A possible explanation for some of our findings may be different overweight and obesity prevalence across occupational groups. Extensive research has shown that increased BMI is an independent risk factor for kidney cancer [Citation28]. In a meta-analysis, the estimated pooled risk ratio associated with every 5 kg/m2 increase in BMI was 1.24 (95%CI 1.15–1.34) in men [Citation50].

It is noteworthy that, in Finland, among journalists, military personnel, religious workers, and some of the public safety workers (police officers, guards, customs officers), the fraction of individuals with BMI ≥25 was one of the highest among all occupational groups (fourth quarter). However, among dentists, physicians, and firefighters, the fraction of individuals with BMI ≥25 was one of the lowest (first quarter) [Citation51]. No similar data from other Nordic countries were available.

This study showed how adjustment for a proxy of smoking influenced the SIR of kidney cancer. We noticed changes among tobacco workers, waiters, dentists, nurses, teachers, physicians, seamen, and cooks and stewards. In the case of waiters, seamen, and cooks and stewards, the elevated risk of kidney cancer ceased to be statistically significant. Contrarily, in the case of dentists and physicians the risks became statistically significantly elevated. The largest change was observed for teachers, who, before adjustment for smoking had a risk of kidney cancer below that of other men, but after adjustment had an excess risk.

Strengths and limitations of the study

This is the first study examining smoking-adjusted occupational variation in kidney cancer at the national level. A major advantage of this study was the high completeness and accuracy of cancer registration in Nordic countries [Citation52]. Another strength was the large source population and precise coding of occupations.

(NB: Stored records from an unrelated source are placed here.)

(** * TangoSIDM_satellites: the density / pericenter power-law fit

    A shallow embedding of [examples/density_pericenter_fit_utils.py].

    Numbers.  The script computes on numpy [float64] values.  They are
    modelled by [float64] below: a finite value is an exact real, and the
    IEEE special values +inf, -inf and nan are kept, with the IEEE rules for
    them (inf - inf = nan, x / 0 = +-inf, 0 / 0 = nan, log 0 = -inf, ...).
    Rounding, overflow and the sign of zero are not modelled: every
    statement below is about exact arithmetic on the extended reals.

    Arrays.  A numpy value is a 0-d scalar or a 1-d array; a binary
    operation broadcasts (a scalar or a length-one array stretches) and
    raises ValueError on a shape mismatch.

    External libraries.  numpy.random, scipy.optimize.minimize, emcee, the
    process pool, the clock and stdout are calls out of the script: the
    [run_*] functions are programs over those calls ([prog]), run against an
    arbitrary implementation of them ([world]). *)

From Stdlib Require Import Reals Lra Lia List Bool ZArith QArith.
Import ListNotations.

Local Open Scope R_scope.

(* ------------------------------------------------------------------ *)
(** ** float64 values *)

Inductive float64 : Type :=
| Fin (r : R)
| PInf
| NInf
| NaN.
(** [destination[key] = value] on the caller's container. *)
Definition payloadSet (values : Payload) (key : Key) (value : Value) : Payload :=
  match values with
  | PMap m => PMap (<[key := value]> m)
  | PStrMap m => PStrMap (<[CastKeyToString key := value]> m)
  | _ => values
  end.

Definition MemStore_Contains (st : MemStore) (key : Key) : MemStore * bool * option error :=
  match st.(mode) with
  | Failing => (st, false, Some unavailable)
  | _ => (st, bool_decide (is_Some (st.(entries) !! CastKeyToString key)), None)
  end.

Definition MemStore_Get (st : MemStore) (key : Key) (value : Value)
  : MemStore * Value * bool * option error :=
  match st.(mode) with
  | Failing => (st, value, false, Some unavailable)
  | _ =>
      match st.(entries) !! CastKeyToString key with
      | Some v => (st, v, true, None)
      | None => (st, value, false, None)
      end
  end.

Fixpoint MemStore_getChunk (m : gmap string Value) (keys : list Key) (values : Payload)
  : Payload * list Key :=
  match keys with
  | [] => (values, [])
  | key :: rest =>
      match m !! CastKeyToString key with
      | Some v => MemStore_getChunk m rest (payloadSet values key v)
      | None =>
          let '(values', missing) := MemStore_getChunk m rest values in
          (values', key :: missing)
      end
  end.

Definition MemStore_GetBatch (st : MemStore) (keys : list Key) (values : Payload)
  : MemStore * Payload * list Key * option error :=
  match st.(mode) with
  | Failing => (st, values, [], Some unavailable)
  | _ =>
      let '(values', missing) := MemStore_getChunk st.(entries) keys values in
      (st, values', missing, None)
  end.

Definition MemStore_Put (st : MemStore) (key : Key) (value : Value)
  : MemStore * option error :=
  match st.(mode) with
  | Healthy => (withEntries st (<[CastKeyToString key := value]> st.(entries)), None)
  | _ => (st, Some unavailable)
  end.

Definition MemStore_PutBatch (st : MemStore) (values : Payload) : MemStore * option error :=
  match st.(mode) with
  | Healthy =>
      match InterfaceToMapInterfaceInterface values with
      | (mii, None) =>
          (withEntries st
             (foldl (λ acc kv, <[CastKeyToString kv.1 := kv.2]> acc)
                st.(entries) (map_to_list mii)), None)
      | (_, Some e) => (st, Some e)
      end
  | _ => (st, Some unavailable)
  end.

Definition MemStore_Delete (st : MemStore) (key : Key) : MemStore * option error :=
  match st.(mode) with
  | Healthy => (withEntries st (delete (CastKeyToString key) st.(entries)), None)
  | _ => (st, Some unavailable)
  end.

#[global] Instance MemStore_KvStore : KvStore MemStore := {
  Contains := MemStore_Contains;
  Get := MemStore_Get;
  GetBatch := MemStore_GetBatch;
  Put := MemStore_Put;
  PutBatch := MemStore_PutBatch;
  Delete := MemStore_Delete;
}.

(** A store that holds nothing and accepts every write. *)
Inductive NullStore := Null.

#[global] Instance NullStore_KvStore : KvStore NullStore := {
  Contains st _ := (st, false, None);
  Get st _ value := (st, value, false, None);
  GetBatch st keys values := (st, values, keys, None);
  Put st _ _ := (st, None);
  PutBatch st _ := (st, None);
  Delete st _ := (st, None);
}.

(** A chain may mix stores of two kinds. *)
#[global] Instance sum_KvStore {A B : Type} `{KvStore A, KvStore B} : KvStore (A + B) := {
  Contains st key :=
    match st with
    | inl a => let '(a', found, err) := Contains a key in (inl a', found, err)
    | inr b => let '(b', found, err) := Contains b key in (inr b', found, err)
    end;
  Get st key value :=
    match st with
    | inl a => let '(a', v, found, err) := Get a key value in (inl a', v, found, err)
    | inr b => let '(b', v, found, err) := Get b key value in (inr b', v, found, err)
    end;
  GetBatch st keys values :=
    match st with
    | inl a =>
        let '(a', out, missing, err) := GetBatch a keys values in (inl a', out, missing, err)
    | inr b =>
        let '(b', out, missing, err) := GetBatch b keys values in (inr b', out, missing, err)
    end;
  Put st key value :=
    match st with
    | inl a => let '(a', err) := Put a key value in (inl a', err)
    | inr b => let '(b', err) := Put b key value in (inr b', err)
    end;
  PutBatch st values :=
    match st with
    | inl a => let '(a', err) := PutBatch a values in (inl a', err)
    | inr b => let '(b', err) := PutBatch b values in (inr b', err)
    end;
  Delete st key :=
    match st with
    | inl a => let '(a', err) := Delete a key in (inl a', err)
    | inr b => let '(b', err) := Delete b key in (inr b', err)
    end;
}.

Definition memStore (l : list (string * Value)) (m : Mode) : MemStore :=
  {| entries := list_to_map l; mode := m |}.

Definition emptyCache : MemStore := memStore [] Healthy.

(** The chain [M, D] of scenario S5, without and with the missing-value cache. *)
Definition chainS5 (enabled : bool) : ChainKvStore MemStore MemStore :=
  {| chain := [memStore [("a", VData 1)] Healthy;
               memStore [("a", VData 1); ("b", VData 2)] Healthy];
     missingCacheEnabled := enabled;
     missingCache := emptyCache |}.

(** A flaky cache in front of a healthy terminal store. *)
Definition chainFlaky (enabled : bool) : ChainKvStore MemStore MemStore :=
  {| chain := [memStore [("a", VData 1)] Failing;
               memStore [("a", VData 1); ("k", VData 7)] Healthy];
     missingCacheEnabled := enabled;
     missingCache := emptyCache |}.

(** A healthy cache in front of a terminal store that is down. *)
Definition chainDown : ChainKvStore MemStore MemStore :=
  {| chain := [memStore [("a", VData 1)] Healthy; memStore [] Failing];
     missingCacheEnabled := true;
     missingCache := emptyCache |}.

(** One empty store, and a missing-value cache that already knows key 5. *)
Definition chainKnows5 : ChainKvStore MemStore MemStore :=
  {| chain := [memStore [] Healthy];
     missingCacheEnabled := true;
     missingCache := memStore [("5", VNoValue)] Healthy |}.

(** One store, and a missing-value cache that knows ["k"] and can no longer
    be written. *)
Definition chainStuck : ChainKvStore MemStore MemStore :=
  {| chain := [memStore [] Healthy];
     missingCacheEnabled := true;
     missingCache := memStore [("k", VNoValue)] ReadOnly |}.

(** A store that accepts everything, with the missing-value cache enabled. *)
Definition chainNull : ChainKvStore NullStore MemStore :=
  {| chain := [Null]; missingCacheEnabled := true; missingCache := emptyCache |}.

(** A flaky in-memory store in front of a store that accepts everything. *)
Definition chainMixed : ChainKvStore (MemStore + NullStore) MemStore :=
  {| chain := [inl (memStore [("a", VData 1)] Failing); inr Null];
     missingCacheEnabled := true;
     missingCache := emptyCache |}.

(** Every entry of the first container is an entry of the second. *)
Definition retains (p q : Payload) : Prop := ∀ k, populated p k → populated q k.

(** The keys of scenario S5. *)
Definition keysABC : list Key := [KStr "a"; KStr "b"; KStr "c"].

(** No store was ever added, and the missing-value cache already knows
    key 5. *)
Definition chainEmptyKnows5 : ChainKvStore MemStore MemStore :=
  NewChainKvStoreWithInterfaces true (memStore [("5", VNoValue)] Healthy).

(** No store was ever added. *)
Definition chainEmpty (enabled : bool) : ChainKvStore MemStore MemStore :=
  NewChainKvStoreWithInterfaces enabled emptyCache.

(** ** Vocabulary of the properties *)

(** [refill[i]] after store [i] answered: what it reported missing, or all
    of [todo] when it failed. *)
Definition refillOf (todo missing : list Key) (err : option error) : list Key :=
  match err with
  | Some _ => todo
  | None => missing
  end.

Section Runs.
Context {T C : Type} {tierStore : KvStore T} {cacheStore : KvStore C}.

A limitation of this study was the fact that the occupational categories were based on the first available census only. This could lead to exposure misclassification, which would bias the observed effects towards the null. However, such a dilution is probably rather small because, at the time of the study, occupational stability was high in the Nordic countries [Citation52,Citation53]. In Finland, for example, overall 85–86% of men had the same occupational branch in 1980–85 as they had in 1975–80, varying from 91% in transport to 82% in administration and manufacture [Citation53].

The study was also limited by the lack of individual-level information on smoking. Residual confounding from smoking is therefore possible.

Conclusions

This study showed that the risk of kidney cancer varies across occupations. Differences in tobacco smoking play an important role in this variation. Smoking-adjusted risk of kidney cancer was increased among dentists, physicians, journalists, administrators, and public safety workers.

Disclosure statement

The authors report no conflict of interest

Where authors are identified as personnel of the International Agency for Research on Cancer/World Health Organization, the authors alone are responsible for the views expressed in this article and they do not necessarily represent the decisions, policy or views of the International Agency for Research on Cancer/World Health Organization.

Additional information

Funding

This research was supported by a Nordic Cancer Union grant for the project ‘Work and cancer: in-depth studies initiated by the NOCCA project’.